Today’s post accompanies “The Age of Revolutions,” episode 165 of Ben Franklin’s World and part of the Doing History 2: To the Revolution! series. You can find supplementary materials for the episode on the OI Reader app, available through iTunes or Google Play.
by Dael A. Norwood
In February 1784, just over a month after the U.S. Congress had ratified the Treaty of Paris and proclaimed the end of the war for Independence, the ice damming New York’s harbor finally receded. In its wake came a small, square-sterned ship: the Empress of China. What set the Empress apart from the other ships leaving New York that winter was its ambition. It was bound for Canton, China – Guangzhou – a port no other American ship had yet reached. Seeking that distant destination, the ship was loaded with more than just ginseng and Spanish dollars as it sailed down the East River; it bore Americans’ hopes for a new era of prosperity, too.

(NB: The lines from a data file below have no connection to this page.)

(** X4. [think] on an agent whose clients have no session, or hold no tool:
    the interaction is ended. The state becomes FINISHED and the answer is
    False; the server is not asked, the snapshot and the memory stay, the
    parent's [think] is not run, and the only output is one log record. *)
Theorem think_ends_without_service a mc :
  mcp_clients a = Some mc → session mc = false ∨ tool_map mc = ∅ →
  think a
  = (Ret false,
     set_state FINISHED
       (set_trace (trace a ++ [Log LvInfo "MCP service is no longer available, ending interaction"])
          a)).
Proof.
  intros Hmc Hgone.
  unfold think, the_mcp_clients, mbind, M_bind. rewrite Hmc.
  assert (negb (session mc) || bool_decide (tool_map mc = ∅) = true) as ->.
  { destruct Hgone as [-> | ->]; [done|].
    rewrite bool_decide_eq_true_2 by done. apply orb_true_r. }
  reflexivity.
Qed.

(** X5. Between two refreshes [think] does not contact the server: at a step
    count that is not a multiple of 5, with a session and a tool, it is the
    parent's [think] with the interceptor in the place of [logger.info],
    run on the agent as it is. Since [run] counts a step before it makes
    it, the steps 1 to 4 of a run do not refresh the tools. *)
Theorem think_between_refreshes a mc :
  mcp_clients a = Some mc → session mc = true → tool_map mc ≠ ∅ →
  (current_step a `mod` _refresh_tools_interval ≠ 0)%Z
  ∨ (1 ≤ current_step a ≤ 4)%Z →
  think a = super_think info_interceptor a.
Proof.
  intros Hmc Hs Htools Hstep.
  assert (current_step a `mod` _refresh_tools_interval ≠ 0)%Z as Hmod.
  { destruct Hstep as [Hmod|Hrange]; [done|]. unfold _refresh_tools_interval.
    rewrite Z.mod_small by lia. lia. }
  unfold think, the_mcp_clients, mbind, M_bind. rewrite Hmc, Hs.
  rewrite (bool_decide_eq_false_2 _ Htools). cbn [negb orb].
  unfold gets. rewrite (bool_decide_eq_false_2 _ Hmod). reflexivity.
Qed.
(* ===== verification/Key.v ===== *)
(** * Keys: the [Key]/[KeyEncoding] traits and the built-in implementations

    [bonsaidb-core/src/key.rs].  A [key_ty] is one [impl Key for T]: its value
    type with the type's own order, and the trait's constants and functions.
    The contract of the trait (encode/decode are inverse, [LENGTH] is the
    length, byte order is value order) is stated as three classes, with an
    instance per implementation that satisfies it. *)

From Stdlib Require Import ZArith Lia String.
From stdpp Require Import base list option numbers gmap strings.
From S2P Require Import Prelude Bytes Utf8.

Local Open Scope Z_scope.

(** ** Errors *)

Inductive NextValueError := Unsupported | WouldWrap.

Inductive IoErrorKind := UnexpectedEof | InvalidData | InvalidInput.

(** [TimeError] of [key/time.rs]. *)
Inductive TimeError := DeltaNotRepresentable | InvalidValue.

(** The error types of the implementations.  [CompositeKeyError] boxes the
    error of a field; [IoErrorWith] carries the boxed payload given to
    [io::Error::new]. *)
Inductive KeyError :=
| IncorrectByteLength
| UnknownEnumVariant
| Utf8Error
| NonZeroIncorrectByteLength
| NonZeroValueIsZero
| TryFromIntError
| CompositeKeyFieldContainsNullByte
| TryFromSliceError
| KeyTimeError (error : TimeError)
| IoError (kind : IoErrorKind)
| IoErrorWith (kind : IoErrorKind) (payload : KeyError)
| CompositeKeyError (error : KeyError).

(** ** Byte sources *)

Inductive Cow := CowBorrowed (bs : bytes) | CowOwned (bs : bytes).

Inductive ByteSource :=
| Borrowed (bs : bytes)
| Ephemeral (bs : bytes)
| Owned (bs : bytes).

Definition into_borrowed (src : ByteSource) : Cow :=
  match src with
  | Borrowed bs => CowBorrowed bs
  | Ephemeral bs => CowOwned bs
  | Owned bs => CowOwned bs
  end.

Definition into_owned (src : ByteSource) : bytes :=
  match src with Borrowed bs => bs | Ephemeral bs => bs | Owned bs => bs end.

Definition as_ref (src : ByteSource) : bytes :=
  match src with Borrowed bs => bs | Ephemeral bs => bs | Owned bs => bs end.

Definition cow_bytes (c : Cow) : bytes :=
  match c with CowBorrowed bs => bs | CowOwned bs => bs end.

Lemma into_owned_as_ref src : into_owned src = as_ref src.
Proof. by destruct src. Qed.

Lemma into_borrowed_as_ref src : cow_bytes (into_borrowed src) = as_ref src.
Proof. by destruct src. Qed.

(** ** Descriptions: what [KeyEncoding::describe] reports to a visitor *)

Inductive KeyKind :=
| KUnit | KU8 | KU16 | KU32 | KU64 | KU128 | KUsize
| KI8 | KI16 | KI32 | KI64 | KI128 | KIsize
| KSigned | KUnsigned | KBool | KString | KBytes.

Inductive KeyAttibuteValue :=
| AttrU8 (v : Z) | AttrI8 (v : Z) | AttrU16 (v : Z) | AttrI16 (v : Z)
| AttrU32 (v : Z) | AttrI32 (v : Z) | AttrU64 (v : Z) | AttrI64 (v : Z)
| AttrU128 (v : Z) | AttrI128 (v : Z) | AttrUsize (v : Z) | AttrIsize (v : Z)
| AttrBool (b : bool)
| AttrStr (s : string)
| AttrBytes (bs : bytes).

Inductive CompositeKind := KOption | KResult | KTuple | KStruct (name : string).

(** One call on the [KeyVisitor]. *)
Inductive visit :=
| visit_type (kind : KeyKind)
| visit_composite (kind : CompositeKind) (count : nat)
| visit_composite_attribute (key : string) (value : KeyAttibuteValue).

(** ** The traits *)

Record key_ty := KeyTy {
  k_type : Type;
  (** the values of the Rust type, as a predicate on the model's carrier *)
  k_wf : k_type -> Prop;
  (** the Rust type's [Ord] *)
  k_cmp : k_type -> k_type -> comparison;
  LENGTH : option Z;
  describe : list visit;
  as_ord_bytes : k_type -> res KeyError bytes;
  CAN_OWN_BYTES : bool;
  from_ord_bytes : ByteSource -> res KeyError k_type;
  first_value : res NextValueError k_type;
  next_value : k_type -> res NextValueError k_type
}.
#[export] Instance key_option_described k d : Described k d -> Described (key_option k) (composite_of KOption [d]).
Proof. apply records_one. Qed.
#[export] Instance key_result_described k e d f :
  Described k d -> Described e f -> Described (key_result k e) (composite_of KResult [d; f]).
Proof. apply records_two. Qed.
#[export] Instance key_vec_described : Described key_vec (Basic KBytes).
Proof. apply records_type. Qed.
#[export] Instance key_string_described : Described key_string (Basic KString).
Proof. apply records_type. Qed.
#[export] Instance key_unit_described : Described key_unit (Basic KUnit).
Proof. apply records_type. Qed.
#[export] Instance key_bool_described : Described key_bool (Basic KBool).
Proof. apply records_type. Qed.
#[export] Instance key_primitive_described t kind : Described (key_primitive t kind) (Basic kind).
Proof. apply records_type. Qed.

The Empress left a country in increasingly desperate straits. Independence had cost dearly. The war had destroyed lives and property, and put state governments and the Continental Congress deep into debt. The national government organized under the Articles of Confederation was too weak to improve matters, lacking mechanisms to tax, regulate trade, or normalize relations with other powers.
Worse, by early 1784 Americans were beginning to realize what separation from the British Empire meant for their commerce. They were cut off from the West Indian ports that had been the lifeblood of the colonial economy, but English merchants retained easy access to U.S. markets – and flooded them with goods, suffocating domestic manufacturers and outcompeting American merchants. With few profitable routes for their shipping, no friendly outlets for their wares, and a government incapable of organizing a coherent response, Americans’ situation at the time of the Empress’s departure looked grim indeed.
In part because of these dire circumstances, leading revolutionaries took an active interest in the ship’s voyage and other similar efforts. Former Superintendent of Finance Robert Morris, an investor in the Empress, explained that he was “sending some ships to China” not only for his own profit, but also “to encourage others in the adventurous pursuits of commerce.” Newspapers reported that this desire to serve the national interest extended to the captain and his crew, who were allegedly “elated on being considered the first instruments, in the hands of Providence … to extend the commerce of the United States of America, to that distant, and to us unexplored country.”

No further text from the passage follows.